**TASK DATA:**
(** * ethvalidator: the TTL cache, the beacon client, the resolution
      service and the error taxonomy, embedded in Rocq.

    Sources embedded here, each in a module of its own:
    - pkg/cache/memory.go              ([Cache])
    - pkg/errors                       ([Errors])
    - internal/api/handlers            ([Handlers]: the category of an error)
    - pkg/ethereum/client.go           ([Ethereum])
    - internal/domain                  ([Domain])
    - internal/service/validator.go    ([Service], its library calls in [GoLib])
    - internal/api/handlers/validator.go ([Api], with [ErrorText] for the
      text of an error and [Strconv], [GoStrings] for its library calls)
    [Statements] and [Sessions] hold the notions the theorems are stated
    with and the sample inputs; [CacheTheory] and [ServiceTheory] hold the
    proofs of the claims, [CacheMore], [ErrorsMore], [ServiceMore] and
    [ApiTheory] further properties of the code.

    Conventions.  A Go [uint64] is a [Z] in [0, 2^64) and every arithmetic
    operation that can leave that range has its wrap-around written out.  A
    Go [string] is a Rocq [string] (a sequence of bytes).  A Go
    [map[string]T] is a [gmap string T].  Go's [range] over a map visits the
    entries in an order chosen by the runtime: functions that range over a
    map take that order as an explicit argument, and the theorems hold for
    every order that enumerates the map.  Logging has no effect on results
    and is left out. *)

From stdpp Require Import gmap strings list fin_maps pretty.
From Stdlib Require Import ZArith Lia Ascii.

Local Open Scope string_scope.
Local Open Scope Z_scope.

(** ** Go runtime notions shared by the modules *)

(** A call either returns or panics (Go's [panic], which unwinds the
    caller). *)
Inductive completion (A : Type) : Type :=
| Returns (a : A)
| Panics (msg : string).
Arguments Returns {A} a.
Arguments Panics {A} msg.

(** [time.Time] as an instant: nanoseconds elapsed since Go's zero time
    (January 1, year 1, 00:00:00 UTC), so that [IsZero] is equality with 0.
    [time.Duration] is a count of nanoseconds. *)
Module GoTime.
Definition Time : Type := Z.
Definition Duration : Type := Z.

Definition After (t u : Time) : bool := bool_decide (u < t).
Definition Before (t u : Time) : bool := bool_decide (t < u).
Definition IsZero (t : Time) : bool := bool_decide (t = 0).
Definition Add (t : Time) (d : Duration) : Time := t + d.

(** Seconds between the zero time and the Unix epoch. *)
Definition unixToInternal : Z := 62135596800.
Definition Unix (t : Time) : Z := t `div` 1000000000 - unixToInternal.
End GoTime.
Import GoTime.

(** A channel that carries no values, as far as [close] is concerned. *)
Inductive chan : Type := ChanOpen | ChanClosed.

(** ** pkg/cache/memory.go *)
Module Cache.
Section memory.
(** The cache stores [interface{}] values. *)
Context {V : Type}.

Record cacheItem : Type := mkItem {
value : V;
expiration : Time;
}.

Record MemoryCache : Type := mkCache {
items : gmap string cacheItem;
ttl : Duration;
maxSize : Z;
stopChan : chan;
}.

Definition with_items (c : MemoryCache) (m : gmap string cacheItem) : MemoryCache :=
{| items := m; ttl := ttl c; maxSize := maxSize c; stopChan := stopChan c |}.

(** [NewMemoryCache]: an empty map and an open stop channel.  The reaper
  goroutine it starts is modelled by the [removeExpired] sweeps of the
  step relation below. *)
Definition NewMemoryCache (ttl : Duration) (maxSize : Z) : MemoryCache :=
{| items := ∅; ttl := ttl; maxSize := maxSize; stopChan := ChanOpen |}.

(** [Get] returns [(item.value, true)] as [Some], [(nil, false)] as
  [None], together with the cache after the call. *)
Definition Get (c : MemoryCache) (now : Time) (key : string) : option V * MemoryCache :=
match items c !! key with
| None => (None, c)
| Some item =>
    if After now (expiration item) then (None, c)
    else (Some (value item), c)
end.

Definition found (r : option V * MemoryCache) : bool :=
match r.1 with Some _ => true | None => false end.

(** One iteration of the loop of [evictOldest] on the pair
  [(oldestKey, oldestTime)]. *)
Definition evictOldest_visit (acc : string * Time) (kv : string * cacheItem) : string * Time :=
if IsZero acc.2 || Before (expiration kv.2) acc.2
then (kv.1, expiration kv.2)
else acc.

(** The loop of [evictOldest], visiting the entries in [order]; the
  variables start as the empty string and the zero time. *)
Definition evictOldest_scan (order : list (string * cacheItem)) : string * Time :=
foldl evictOldest_visit ("", 0) order.

Definition evictOldest (order : list (string * cacheItem))
  (m : gmap string cacheItem) : gmap string cacheItem :=
let oldestKey := (evictOldest_scan order).1 in
if bool_decide (oldestKey ≠ "") then delete oldestKey m else m.

(** [Set] (the name is a keyword of Rocq, hence [Set_]). *)
Definition Set_ (order : list (string * cacheItem)) (c : MemoryCache)
  (now : Time) (key : string) (v : V) : MemoryCache :=
let m := if bool_decide (maxSize c ≤ Z.of_nat (size (items c)))
         then evictOldest order (items c)
         else items c in
with_items c (<[key := {| value := v; expiration := Add now (ttl c) |}]> m).

Definition Delete (c : MemoryCache) (key : string) : MemoryCache :=
with_items c (delete key (items c)).

Definition Clear (c : MemoryCache) : MemoryCache :=
with_items c ∅.

(** [close] of a closed channel panics. *)
Definition Close (c : MemoryCache) : completion MemoryCache :=
match stopChan c with
| ChanOpen =>
    Returns {| items := items c; ttl := ttl c; maxSize := maxSize c;
               stopChan := ChanClosed |}
| ChanClosed => Panics "close of closed channel"
end.

(** [removeExpired]: every entry with [now.After(item.expiration)] is
  deleted; deleting while ranging is safe in Go and the result does not
  depend on the order. *)
Definition removeExpired (c : MemoryCache) (now : Time) : MemoryCache :=
with_items c (filter (λ kv, ¬ (expiration kv.2 < now)) (items c)).

(** *** Calls on a cache, and the states reachable through them *)
Inductive call : Type :=
| CallGet (key : string)
| CallSet (key : string) (v : V)
| CallDelete (key : string)
| CallClear
| CallSweep.
(** * Request admission and session control layer of Gemini-2.5-flash

    Shallow embedding of
    - [src/lib/rate-limit.ts]        (token bucket with burst suppression),
    - [src/lib/cache/lru-cache.ts]   (generic LRU cache with optional TTL),
    - [src/lib/cache/chat-cache.ts]  (session store),
    - [src/unnamed/part_013], [src/lib/chat/service.ts] (history trimming).

    Conventions.  [Date.now()] is an explicit argument [now : Z] (milliseconds)
    of every operation; a JavaScript [Map<string, _>] is an association list
    kept in insertion order (module [JsMap]); JavaScript numbers that hold
    fractional token counts are exact rationals [Q] (the float64 rounding
    of the source is not modelled, so strict inequalities and exact
    equalities on token counts hold for exact arithmetic only); callbacks ([onEvict]) are
    observed through the list of (key, value) pairs they are called with. *)

From Stdlib Require Import ZArith Lia List String Bool QArith Qround Qminmax Lqa.
From Stdlib Require Import Sorting.Sorted.
Import ListNotations.
Open Scope Z_scope.

(** ** JavaScript [Map] with string keys, in insertion order *)
Module JsMap.

Definition t (A : Type) := list (string * A).

(** [Map.prototype.get] *)
Fixpoint get {A} (k : string) (m : t A) : option A :=
  match m with
  | [] => None
  | (k', v) :: r => if String.eqb k' k then Some v else get k r
  end.

(** [Map.prototype.has] *)
Definition has {A} (k : string) (m : t A) : bool :=
  match get k m with Some _ => true | None => false end.

(** [Map.prototype.set]: an existing key keeps its position, a new key is
    appended at the end of the iteration order. *)
Fixpoint set {A} (k : string) (v : A) (m : t A) : t A :=
  match m with
  | [] => [(k, v)]
  | (k', v') :: r => if String.eqb k' k then (k, v) :: r else (k', v') :: set k v r
  end.

(** [Map.prototype.delete] (the returned boolean is [has k m]). *)
Fixpoint delete {A} (k : string) (m : t A) : t A :=
  match m with
  | [] => []
  | (k', v) :: r => if String.eqb k' k then r else (k', v) :: delete k r
  end.

(** [Map.prototype.size] *)
Definition size {A} (m : t A) : Z := Z.of_nat (List.length m).

Definition keys {A} (m : t A) : list string := map fst m.

End JsMap.

(** ** [src/lib/rate-limit.ts] *)
Module RateLimit.

Open Scope Q_scope.

Record RateLimitEntry := mkEntry {
  tokens : Q;
  lastRefill : Z;
  lastRequest : option Z   (* [lastRequest?: number] *)
}.

Record CheckResult := mkResult {
  allowed : bool;
  remaining : Q;
  retryAfter : option Z
}.

(** JavaScript truthiness of [entry.lastRequest] (a number or undefined). *)
Definition truthy_num (o : option Z) : bool :=
  match o with Some n => negb (Z.eqb n 0) | None => false end.

Section Limiter.

(** [RateLimitConfig.maxTokens] and [RateLimitConfig.refillRate]. *)
Variable maxTokens refillRate : Q.

Definition Buckets := JsMap.t RateLimitEntry.

(** Lines 55-58 of [check]: the refill step, applied to the stored entry. *)
Definition refill (entry : RateLimitEntry) (now : Z) : RateLimitEntry :=
  let timePassed := inject_Z (now - lastRefill entry)%Z / 1000 in
  let tokensToAdd := timePassed * refillRate in
  mkEntry (Qmin maxTokens (tokens entry + tokensToAdd)) now (lastRequest entry).

Definition MIN_REQUEST_INTERVAL : Z := 500.

(** [RateLimiter.check(key)]; the entry object is mutated in place, which
    here is a [JsMap.set] of the updated entry under the same key. *)
Definition check (key : string) (now : Z) (buckets : Buckets)
  : CheckResult * Buckets :=
  match JsMap.get key buckets with
  | None =>
      let entry := mkEntry (maxTokens - 1) now (Some now) in
      (mkResult true (tokens entry) None, JsMap.set key entry buckets)
  | Some entry0 =>
      let entry := refill entry0 now in
      if truthy_num (lastRequest entry) &&
         match lastRequest entry with
         | Some lr => Z.ltb (now - lr) MIN_REQUEST_INTERVAL
         | None => false
         end
      then (mkResult false (inject_Z (Qfloor (tokens entry))) (Some 1%Z),
            JsMap.set key entry buckets)
      else if Qle_bool 1 (tokens entry) then
        let entry' := mkEntry (tokens entry - 1) (lastRefill entry) (Some now) in
        (mkResult true (inject_Z (Qfloor (tokens entry'))) None,
         JsMap.set key entry' buckets)
      else
        let tokensNeeded := 1 - tokens entry in
        let ra := Qceiling (tokensNeeded / refillRate) in
        (mkResult false 0 (Some ra), JsMap.set key entry buckets)
  end.

(** [RateLimiter.reset(key)] *)
Definition reset (key : string) (buckets : Buckets) : Buckets :=
  JsMap.delete key buckets.

(** [RateLimiter.cleanup()]: entries whose [lastRefill] is older than five
    minutes are deleted while iterating. *)
Definition staleThreshold : Z := 5 * 60 * 1000.

Definition cleanup (now : Z) (buckets : Buckets) : Buckets :=
  filter (fun p => negb (Z.ltb staleThreshold (now - lastRefill (snd p)))) buckets.

(** States of the bucket map reachable from a fresh limiter through any
    interleaving of [check], [reset] and the periodic [cleanup], with
    [Date.now()] positive but not necessarily monotone. *)
Inductive reachable : Buckets -> Prop :=
| reach_init : reachable []
| reach_check k now s : (0 < now)%Z -> reachable s -> reachable (snd (check k now s))
| reach_reset k s : reachable s -> reachable (reset k s)
| reach_cleanup now s : (0 < now)%Z -> reachable s -> reachable (cleanup now s).

End Limiter.

End RateLimit.

(** ** [src/lib/cache/lru-cache.ts] *)
Module LRU.

Section Cache.
Context {V : Type}.

Record CacheEntry := mkCE { value : V; timestamp : Z }.

(** [LRUCacheOptions]: [maxSize], [ttl ?? null], and whether an [onEvict]
    callback is configured. *)
Record Options := mkOptions {
  maxSize : Z;
  ttl : option Z;
  hasOnEvict : bool
}.

Definition Cache := JsMap.t CacheEntry.

(** The calls made to [onEvict], in order. *)
Definition Events := list (string * V).

Definition onEvict (o : Options) (k : string) (v : V) : Events :=
  if hasOnEvict o then [(k, v)] else [].

(** [this.ttl && now - entry.timestamp > this.ttl] ([ttl] of 0 or null is
    falsy). *)
Definition expired (o : Options) (now : Z) (e : CacheEntry) : bool :=
  match ttl o with
  | Some t => negb (Z.eqb t 0) && Z.ltb t (now - timestamp e)
  | None => false
  end.

(** [delete(key)] *)
Definition delete (o : Options) (k : string) (c : Cache) : bool * Cache * Events :=
  let ev := match JsMap.get k c with Some e => onEvict o k (value e) | None => [] end in
  (JsMap.has k c, JsMap.delete k c, ev).

(** [get(key)] *)
Definition get (o : Options) (k : string) (now : Z) (c : Cache)
  : option V * Cache * Events :=
  match JsMap.get k c with
  | None => (None, c, [])
  | Some e =>
      if expired o now e then
        let '(_, c', ev) := delete o k c in (None, c', ev)
      else
        (Some (value e), JsMap.set k (mkCE (value e) now) (JsMap.delete k c), [])
  end.

(** [set(key, value)] *)
Definition set (o : Options) (k : string) (v : V) (now : Z) (c : Cache)
  : Cache * Events :=
  let '(c1, ev) :=
    if JsMap.has k c then (JsMap.delete k c, [])
    else if Z.leb (maxSize o) (JsMap.size c) then
      match JsMap.keys c with
      | [] => (c, [])
      | firstKey :: _ =>
          let evicted := JsMap.get firstKey c in
          (JsMap.delete firstKey c,
           match evicted with Some e => onEvict o firstKey (value e) | None => [] end)
      end
    else (c, []) in
  (JsMap.set k (mkCE v now) c1, ev).

(** [has(key)]: [this.get(key) !== undefined]. *)
Definition has (o : Options) (k : string) (now : Z) (c : Cache) : bool * Cache * Events :=
  let '(r, c', ev) := get o k now c in
  (match r with Some _ => true | None => false end, c', ev).

(** [clear()] *)
Definition clear (o : Options) (c : Cache) : Cache * Events :=
  ([], if hasOnEvict o then map (fun p => (fst p, value (snd p))) c else []).

(** The loop of [prune()]: the iteration visits the entries of the map as
    they were when it started (only the visited key is ever deleted). *)
Fixpoint prune_loop (o : Options) (t now : Z) (visit : Cache) (c : Cache)
    (pruned : Z) (ev : Events) : Z * Cache * Events :=
  match visit with
  | [] => (pruned, c, ev)
  | (k, e) :: rest =>
      if Z.ltb t (now - timestamp e) then
        let '(_, c', ev') := delete o k c in
        prune_loop o t now rest c' (pruned + 1) (ev ++ ev')
      else prune_loop o t now rest c pruned ev
  end.

(** [prune()] *)
Definition prune (o : Options) (now : Z) (c : Cache) : Z * Cache * Events :=
  match ttl o with
  | Some t => if Z.eqb t 0 then (0, c, []) else prune_loop o t now c c 0 []
  | None => (0, c, [])
  end.

(** Public operations. *)
Inductive Op :=
| OGet (k : string)
| OSet (k : string) (v : V)
| ODelete (k : string)
| OClear
| OPrune
| OHas (k : string).

Definition step (o : Options) (op : Op) (now : Z) (c : Cache) : Cache * Events :=
  match op with
  | OGet k => let '(_, c', ev) := get o k now c in (c', ev)
  | OSet k v => set o k v now c
  | ODelete k => let '(_, c', ev) := delete o k c in (c', ev)
  | OClear => clear o c
  | OPrune => let '(_, c', ev) := prune o now c in (c', ev)
  | OHas k => let '(_, c', ev) := has o k now c in (c', ev)
  end.

(** Cache contents after a trace of operations, each with the time at which
    it runs. *)
Fixpoint run (o : Options) (tr : list (Op * Z)) (c : Cache) : Cache :=
  match tr with
  | [] => c
  | (op, now) :: rest => run o rest (fst (step o op now c))
  end.

End Cache.
Arguments Options : clear implicits.
Arguments Op : clear implicits.

End LRU.

(** ** [src/lib/cache/chat-cache.ts] *)
Module Sessions.
Local Open Scope string_scope.

Section Store.
(** [ChatSession] (an opaque handle) and [Content] (a history turn). *)
Context {Handle Content : Type}.

Record CachedSession := mkCS {
  session : Handle;
  lastAccessed : Z;
  createdAt : Z;
  messageCount : nat;
  history : list Content
}.

Record CacheConfig := mkConfig {
  sessionTimeout : Z;
  maxSessions : Z;
  cleanupInterval : Z
}.

Definition DEFAULT_CONFIG : CacheConfig :=
  mkConfig (30 * 60 * 1000) 1000 (5 * 60 * 1000).

Definition Store := JsMap.t CachedSession.

Definition touch (c : CachedSession) (now : Z) : CachedSession :=
  mkCS (session c) now (createdAt c) (messageCount c) (history c).

(** [SessionCache.get(userId)]; [cached.lastAccessed = Date.now()] mutates
    the stored object, which keeps its position in the map. *)
Definition get (cfg : CacheConfig) (userId : string) (now : Z) (s : Store)
  : option Handle * Store :=
  match JsMap.get userId s with
  | None => (None, s)
  | Some cached =>
      if Z.ltb (sessionTimeout cfg) (now - lastAccessed cached) then
        (None, JsMap.delete userId s)
      else (Some (session cached), JsMap.set userId (touch cached now) s)
  end.

(** [SessionCache.evictOldest()]: [oldestTime] starts at [Date.now()] and
    only a strictly older [lastAccessed] is selected; [if (oldestId)] skips
    both [null] and the empty string. *)
Definition evictOldest (now : Z) (s : Store) : Store :=
  let '(oldestId, _) :=
    fold_left (fun (acc : option string * Z) (p : string * CachedSession) =>
                 let '(oid, otime) := acc in
                 if Z.ltb (lastAccessed (snd p)) otime
                 then (Some (fst p), lastAccessed (snd p)) else (oid, otime))
              s (None, now) in
  match oldestId with
  | Some id => if String.eqb id "" then s else JsMap.delete id s
  | None => s
  end.

(** [SessionCache.set(userId, session, initialHistory)]; both
    [Date.now()] readings of one call (in [evictOldest] and in [set]) are
    [now]. *)
Definition set (cfg : CacheConfig) (userId : string) (sess : Handle)
    (initialHistory : list Content) (now : Z) (s : Store) : Store :=
  let s1 := if Z.leb (maxSessions cfg) (JsMap.size s) then evictOldest now s else s in
  JsMap.set userId (mkCS sess now now (List.length initialHistory) initialHistory) s1.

**THE PROBLEM:** Your answer must consist of every line in the listing that contains "oldestTime".

**EXPECTED ANSWER:**
  [(oldestKey, oldestTime)]. *)
(** [SessionCache.evictOldest()]: [oldestTime] starts at [Date.now()] and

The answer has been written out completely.